A Multiscale Vision Transformer-Based Multimodal GeoAI Model for Mapping Arctic Permafrost Thaw

Retrogressive Thaw Slumps (RTS) in Arctic regions are distinct permafrost landforms with significant environmental impacts. Mapping these RTS is crucial because their appearance serves as a clear indication of permafrost thaw. However, their small scale compared to other landform features, vague boundaries, and spatiotemporal variation pose significant challenges for accurate detection. In this article, we extend a state-of-the-art deep learning model to delineate RTS features across the Arctic in a multimodal setting.

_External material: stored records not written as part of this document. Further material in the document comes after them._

(** The binding above the top is written and becomes the top. *)
Lemma bind_above Γ s p b q c l x rest v : mem_ok extern root Γ (mem s) → Γ !! p = Some param_ty → l ≠ [] → the_heap s !! p = Some b → q ≠ 0 →
  buffers s !! q = Some (l ++ x :: rest) → take 4 (words b) = fields q (Z.of_nat (length l) - 1) (Z.of_nat (length (l ++ x :: rest))) c →
  the_heap s !! q = None → q < m_next (mem s) →
  ∃ s', (set_binding q (Z.of_nat (length l)) v ;; write p 1 (Num 4 (Z.of_nat (length l)))) s = Returned tt s' ∧
    mem_ok extern root Γ (mem s') ∧ param_ok Γ s' p (l ++ [v]) c ∧ ∀ w, outlives (mem s) w → outlives (mem s') w.
Proof.
  intros Hm Ht Hl Hb Hq Hbuf Hf Hn Hlt.
  assert (Hx : (l ++ x :: rest) !! length l = Some x) by (rewrite lookup_app_r, Nat.sub_diag by lia; done).
  rewrite (bind_run _ _ _ _ _ (set_binding_run s q _ _ _ v Hbuf Hx)). set (s1 := with_buffers _ _ s).
  destruct (write_field Γ s1 p b q _ _ c 1 (Num 4 (Z.of_nat (length l))) Hm Ht Hb Hf) as (E & Hm' & b' & Hb' & Hf'); [lia|done|done|].
  rewrite E. eexists. split; [done|]. split; [done|].
  assert (El : <[length l := v]> (l ++ x :: rest) = (l ++ [v]) ++ rest) by (rewrite insert_app_r_alt, Nat.sub_diag by lia; by rewrite <- app_assoc).
  split.
  - split; [done|by destruct l|]. exists b', q, rest. split; [done|]. split; [done|]. split; [|split; [|split; [|done]]].
    + simpl. by rewrite lookup_insert_eq, El.
    + rewrite Hf'. replace (Z.of_nat (length (l ++ [v])) - 1) with (Z.of_nat (length l)) by (rewrite length_app; simpl; lia).
      by replace (length ((l ++ [v]) ++ rest)) with (length (l ++ x :: rest)) by (rewrite !length_app; simpl; lia).
    + unfold the_heap. simpl. destruct (decide (q = p)) as [->|Hqp]; [congruence|]. by rewrite lookup_alter_ne.
  - intros w Hw d Hd. simpl. rewrite store_level. by apply Hw.
Qed.
(** A guard none of whose clauses applies raises again, but the guard outside finds
    the exception object in place of the 1. *)
Example reraise_loses_the_value :
  result_of (codegenGuard mute 9 51 (codegenGuard mute 9 50 (codegenRaise mute 9 (Tag 1 0 1)) [λ _, mret None]) catch_all plain_thread) = Some (Tag 8 0 400).
Proof. vm_compute. reflexivity. Qed.

Definition call_with (call : Z → list word → CtlM word) (n : Z) (k : word) : CtlM word :=
  match k with Tag _ _ p => invoke_continuation call 9 p (Tag 1 0 n) | _ => fault end.

(** A continuation that leaves a guard leaves the handler of the guard installed. *)
Example continuation_keeps_dead_handler :
  map (λ f, jmp_buf_ptr f.2) <$> (handler_stack <$>
    state_of (codegenCallCC false 60 (λ k, codegenGuard mute 9 61 (call_with mute 5 k) catch_all) plain_thread)) = Some [61].
Proof. vm_compute. reflexivity. Qed.

(** As the [after] thunk of an extent that is left, a continuation is not called: it has
    no code of its own. *)
Example continuation_thunk_is_ignored :
  result_of ((k ← eshkol_make_continuation_closure 0 0; call_thunk_from_tagged (λ _ _, fault) (Tag 9 0 k)) plain_thread) = Some tt.
Proof. vm_compute. reflexivity. Qed.

(** A thunk with five captures is called without them, which its code reads. *)
Example five_captures_are_dropped :
  (k ← arena_allocate_closure_with_header 0 77 5 0 0 0; call_thunk_from_tagged mute (Tag 9 0 k)) plain_thread = Fault.
Proof. vm_compute. reflexivity. Qed.

(** The result of a promise is stored without a write barrier: it dies with its region. *)
Example forced_value_dangles :
  ∃ s m, codegenForce mute (λ _, mret (Tag 8 0 200)) (λ _, fault) 9 (Tag 8 0 130) plain_thread = Returned (Tag 8 0 200) s ∧
    eshkol_region_unwind_to 1 [] (mem s) = Some (Passed [] m) ∧
    word_at (m_heap m) 130 2 = Some (Tag 8 0 200) ∧ m_heap m !! 200 = None.
Proof. eexists _, _. split; [vm_compute; reflexivity|]. split; [vm_compute; reflexivity|]. by split. Qed.

(** The copy of a promise that is promoted while it is evaluated stays in evaluation. *)
Example promoted_promise_never_settles :
  ∃ out m s, eshkol_region_unwind_to 0 [Tag 8 0 120] (set_stack (control_memory None) [with_pinned (sample_region 1 0) true]) = Some (Passed out m) ∧
    out = [Tag 8 0 400] ∧
    eshkol_promise_eval_commit_one 120 (Tag 1 0 42) (with_head 120 (with_mem m plain_thread)) = Returned tt s ∧
    num_at (the_heap s) 120 0 = Some 1 ∧ num_at (the_heap s) 400 0 = Some 3.
Proof. eexists _, _, _. split; [vm_compute; reflexivity|]. split; [vm_compute; reflexivity|]. split; [vm_compute; reflexivity|]. by split. Qed.
(* ===== verification/Macro.v ===== *)
(** * Macro: the hygienic macro expander

    [MacroExpander] of [lib/frontend/macro_expander.cpp] over the syntax tree of
    [eshkol.h]: the table of macros by scope, the matcher of [syntax-rules] patterns
    with nested ellipses, the substitution of templates with the renaming of the
    binders they introduce, and the driver that expands a program.

    A nullable pointer to a node is an [option], an array with its count is a list.
    The record of a node keeps what the expander reads: positions, annotations of
    types and the flags of a definition are copied with the node and left out.
    A [match] form is left out of the tree: its clauses are changed in place, so two
    uses of a macro share them.  The innermost scope of macros is the first of the
    list [scope_stack_], where the vector has it last.  The parser fills every array and
    has told the literals of a pattern from its variables; the list of literals that the
    matcher passes along is not read. *)

From stdpp Require Import base gmap strings pretty list.
From S2P Require Import Prelude.

(** ** The syntax tree *)

Definition ESHKOL_INVALID : Z := 0.
Definition ESHKOL_INT64 : Z := 9.
Definition ESHKOL_NULL : Z := 16.

(** What a node without children holds. *)
Inductive leaf_data := NoData | IntData (n : Z) | TextData (s : string).

(** The operations that use the layout [call_op], those that use [sequence_op], and
    the family of [let_op]. *)
Inductive call_form := CALL | COND | CASE | WHEN | UNLESS | DO | QUASIQUOTE | UNQUOTE | UNQUOTE_SPLICING | QUOTE.
Inductive sequence_form := SEQUENCE | AND | OR.
Inductive let_form := LET | LET_STAR | LETREC | LETREC_STAR.

#[export] Instance call_form_dec : EqDecision call_form.
Proof. solve_decision. Defined.
#[export] Instance let_form_dec : EqDecision let_form.
Proof. solve_decision. Defined.

(** [eshkol_macro_pattern_t]; an element of a list comes with its [followed_by_ellipsis]. *)
Inductive pattern :=
| PatLiteral (identifier : string)
| PatVariable (identifier : string)
| PatEllipsis
| PatList (elements : list (pattern * bool))
| PatImproper (elements : list (pattern * bool)) (rest : pattern).

(** [Leaf] is every node that no walk enters, [OtherOp] an operation that falls into
    the [default] of every walk. *)
Inductive ast :=
| Leaf (type : Z) (data : leaf_data)
| Var (id : string)
| Cons (car cdr : option ast)
| CallOp (form : call_form) (func : option ast) (variables : list ast)
| SequenceOp (form : sequence_form) (expressions : list ast)
| DefineOp (name : string) (value : option ast) (parameters : list ast)
| LambdaOp (parameters : list ast) (rest_param : option string) (body : option ast)
| LetOp (form : let_form) (bindings : list ast) (body : option ast) (name : option string)
| SetOp (name : string) (value : option ast)
| GuardOp (var_name : string) (clauses body : list ast)
| RaiseOp (exception : option ast)
| ValuesOp (expressions : list ast)
| CallCcOp (proc : option ast)
| DynamicWindOp (before thunk after : option ast)
| DefineSyntaxOp (macro : option macro_def)
| LetSyntaxOp (letrec : bool) (macros : list macro_def) (body : ast)
| TheOp (type_expr : Z) (expr : option ast)
| OtherOp (op : Z) (parts : list ast)
with template :=
| TplLiteral (literal : option ast)
| TplVariable (variable_name : string)
| TplList (elements : list template)
| TplEllipsis
with macro_rule := Rule (pat : option pattern) (template_ : option template)
with macro_def := MacroDef (name : string) (literals : list string) (rules : list macro_rule).

Definition macro_name (m : macro_def) : string := let '(MacroDef name _ _) := m in name.
Definition macro_rules (m : macro_def) : list macro_rule := let '(MacroDef _ _ rules) := m in rules.

(** [eshkol_ast_t{}] and the node of [eshkol_ast_make_null]. *)
Definition empty_ast : ast := Leaf ESHKOL_INVALID NoData.
Definition null_ast : ast := Leaf ESHKOL_NULL NoData.

(** [MatchTree] and [Bindings] *)
Inductive match_tree := Tree (depth : nat) (scalar : ast) (elements : list match_tree).

Definition tree_depth (t : match_tree) : nat := let '(Tree d _ _) := t in d.
Definition tree_scalar (t : match_tree) : ast := let '(Tree _ a _) := t in a.
Definition tree_elements (t : match_tree) : list match_tree := let '(Tree _ _ l) := t in l.

Notation bindings := (gmap string match_tree).

(** ** The state of the expander

    [rename_counter_] counts the names allocated; the [uint64_t] of the code is this
    number modulo 2^64.  [log] is the text given to [eshkol_error], the last first. *)
Record expander := Expander {
  scope_stack_ : list (gmap string macro_def);
  active_renames_ : gmap string string;
  rename_counter_ : N;
  in_datum_ : bool;
  log : list string;
}.

(** A call ends in a state, or reads the front of an empty vector, or would need more
    rounds than it is given. *)
Inductive result (A : Type) := Done (a : A) (s : expander) | Undefined | OutOfRounds.
Arguments Done {A} a s.
Arguments Undefined {A}.
Arguments OutOfRounds {A}.

Definition ExpM (A : Type) : Type := expander → result A.

#[export] Instance exp_ret : MRet ExpM := λ A a s, Done a s.
#[export] Instance exp_bind : MBind ExpM := λ A B f m s,
  match m s with Done a s' => f a s' | Undefined => Undefined | OutOfRounds => OutOfRounds end.

Definition get : ExpM expander := λ s, Done s s.
Definition undefined_behaviour {A} : ExpM A := λ _, Undefined.

Definition set_scopes (sc : list (gmap string macro_def)) : ExpM () := λ s,
  Done () (Expander sc (active_renames_ s) (rename_counter_ s) (in_datum_ s) (log s)).
Definition set_renames (rn : gmap string string) : ExpM () := λ s,
  Done () (Expander (scope_stack_ s) rn (rename_counter_ s) (in_datum_ s) (log s)).
Definition set_counter (c : N) : ExpM () := λ s,
  Done () (Expander (scope_stack_ s) (active_renames_ s) c (in_datum_ s) (log s)).
Definition set_datum (b : bool) : ExpM () := λ s,
  Done () (Expander (scope_stack_ s) (active_renames_ s) (rename_counter_ s) b (log s)).
Definition eshkol_error (text : string) : ExpM () := λ s,
  Done () (Expander (scope_stack_ s) (active_renames_ s) (rename_counter_ s) (in_datum_ s) (text :: log s)).

(** Saving [active_renames_] around a binding form, and [in_datum_] around a call form. *)
Definition scoped_renames {A} (m : ExpM A) : ExpM A :=
  s ← get; r ← m; _ ← set_renames (active_renames_ s); mret r.

Definition scoped_datum {A} (enter : bool → bool) (m : ExpM A) : ExpM A :=
  s ← get; _ ← set_datum (enter (in_datum_ s)); r ← m; _ ← set_datum (in_datum_ s); mret r.

(** Walks over an optional node and over an array. *)
Section Walk.
Context {A B : Type} (f : A → ExpM B).

Definition opt_walk (o : option A) : ExpM (option B) :=
  match o with Some a => r ← f a; mret (Some r) | None => mret None end.

Fixpoint list_walk (l : list A) : ExpM (list B) :=
  match l with [] => mret [] | a :: l' => r ← f a; r' ← list_walk l'; mret (r :: r') end.
End Walk.

(** ** Scopes of macros *)

Definition new_expander : expander := Expander [∅] ∅ 0 false [].

Definition pushScope : ExpM () := s ← get; set_scopes (∅ :: scope_stack_ s).

Definition popScope : ExpM () :=
  s ← get;
  if decide (1 < length (scope_stack_ s))%nat then set_scopes (tail (scope_stack_ s)) else mret ().

Definition registerMacro (m : macro_def) : ExpM () :=
  s ← get;
  match scope_stack_ s with
  | [] => mret ()
  | innermost :: outer => set_scopes (<[macro_name m := m]> innermost :: outer)
  end.

Fixpoint find_scope (scopes : list (gmap string macro_def)) (name : string) : option macro_def :=
  match scopes with
  | [] => None
  | scope :: outer => match scope !! name with Some m => Some m | None => find_scope outer name end
  end.

Definition lookupMacro (name : string) : ExpM (option macro_def) := s ← get; mret (find_scope (scope_stack_ s) name).

Definition isMacro (name : string) : ExpM bool := m ← lookupMacro name; mret (bool_decide (is_Some m)).

(** ** Matching a pattern *)

Definition isSymbol (a : ast) (name : string) : bool := match a with Var id => String.eqb id name | _ => false end.

Definition isEllipsisSymbol (a : ast) : bool := isSymbol a "...".

(** The pattern variables of [pattern] with their depth of ellipses, from [depth]. *)
Fixpoint collectPatternVarDepths (p : pattern) (depth : nat) (out : gmap string nat) : gmap string nat :=
  match p with
  | PatVariable name => if String.eqb name "" || String.eqb name "_" then out else <[name := depth]> out
  | PatList elements =>
      (fix go (els : list (pattern * bool)) (out : gmap string nat) := match els with
       | [] => out
       | (child, ell) :: els' =>
           go els' (collectPatternVarDepths child (if (ell : bool) then S depth else depth) out)
       end) elements out
  | _ => out
  end.

(** The tree of a variable under an ellipsis: one element for each repetition. *)
Definition merge_tree (subs : list bindings) (name : string) (child_depth : nat) : match_tree :=
  Tree (S child_depth) empty_ast
    (map (λ sub : bindings, match sub !! name with Some t => t | None => Tree child_depth empty_ast [] end) subs).

Definition merge_repetitions (elem : pattern) (subs : list bindings) (B : bindings) : bindings :=
  map_imap (λ name d, Some (merge_tree subs name d)) (collectPatternVarDepths elem 0 ∅) ∪ B.

Section Sequence.
Context (matchPattern : pattern → ast → bindings → option bindings).

(** Each of [args] matched against [elem], with bindings of its own. *)
Definition match_repetitions (elem : pattern) : list ast → option (list bindings) :=
  fix go (args : list ast) : option (list bindings) :=
    match args with
    | [] => Some []
    | a :: args' => sub ← matchPattern elem a ∅; subs ← go args'; Some (sub :: subs)
    end.

(** An element followed by an ellipsis takes all the arguments that are left. *)
Fixpoint matchPatternSeqWith (elements : list (pattern * bool)) (args : list ast) (B : bindings) : option bindings :=
  match elements with
  | [] => match args with [] => Some B | _ => None end
  | (elem, true) :: elements' =>
      subs ← match_repetitions elem args;
      matchPatternSeqWith elements' [] (merge_repetitions elem subs B)
  | (elem, false) :: elements' =>
      match args with
      | [] => None
      | a :: args' => B' ← matchPattern elem a B; matchPatternSeqWith elements' args' B'
      end
  end.
End Sequence.

Fixpoint matchPattern (p : pattern) (a : ast) (B : bindings) {struct p} : option bindings :=
  match p with
  | PatVariable var_name => if String.eqb var_name "_" then Some B else Some (<[var_name := Tree 0 a []]> B)
  | PatLiteral lit_name => if isSymbol a lit_name then Some B else None
  | PatList elements =>
      match a with
      | CallOp CALL (Some func) variables => matchPatternSeqWith matchPattern elements (func :: variables) B
      | _ => None
      end
  | _ => None
  end.

Definition matchPatternSeq : list (pattern * bool) → list ast → bindings → option bindings := matchPatternSeqWith matchPattern.

(** ** Match trees *)

Definition matchTreeHasValue (t : match_tree) : bool :=
  match tree_depth t with O => true | S _ => negb (bool_decide (tree_elements t = [])) end.

(** [None] is the call of [front] on an empty vector. *)
Fixpoint matchTreeFirstScalar (t : match_tree) : option ast :=
  match t with
  | Tree O scalar _ => Some scalar
  | Tree (S _) _ [] => None
  | Tree (S _) _ (t0 :: _) => matchTreeFirstScalar t0
  end.

Definition peel_tree (index : nat) (t : match_tree) : match_tree :=
  match tree_depth t with
  | O => t
  | S d => match tree_elements t !! (min index (length (tree_elements t) - 1)) with
           | Some t' => t'
           | None => Tree d empty_ast []
           end
  end.

Definition peelBindingsAtIndex (B : bindings) (index : nat) : bindings := peel_tree index <$> B.

Definition or_find (o : option string) (o' : option string) : option string :=
  match o with Some x => Some x | None => o' end.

Two new strategies were introduced to optimize multimodal learning and enhance the model's predictive performance: 1) a feature-level, residual cross-modality attention fusion strategy, which effectively integrates feature maps from multiple modalities to capture complementary information and improve the model's ability to understand complex patterns and relationships within the data; 2) pretrained unimodal learning followed by multimodal fine-tuning to alleviate high computing demand while achieving strong model performance. Experimental results demonstrated that our approach outperformed existing models adopting data-level fusion, feature-level convolutional fusion, and various attention fusion strategies, providing valuable insights into the efficient utilization of multimodal data for RTS mapping. This research contributes to our understanding of permafrost landforms and their environmental implications.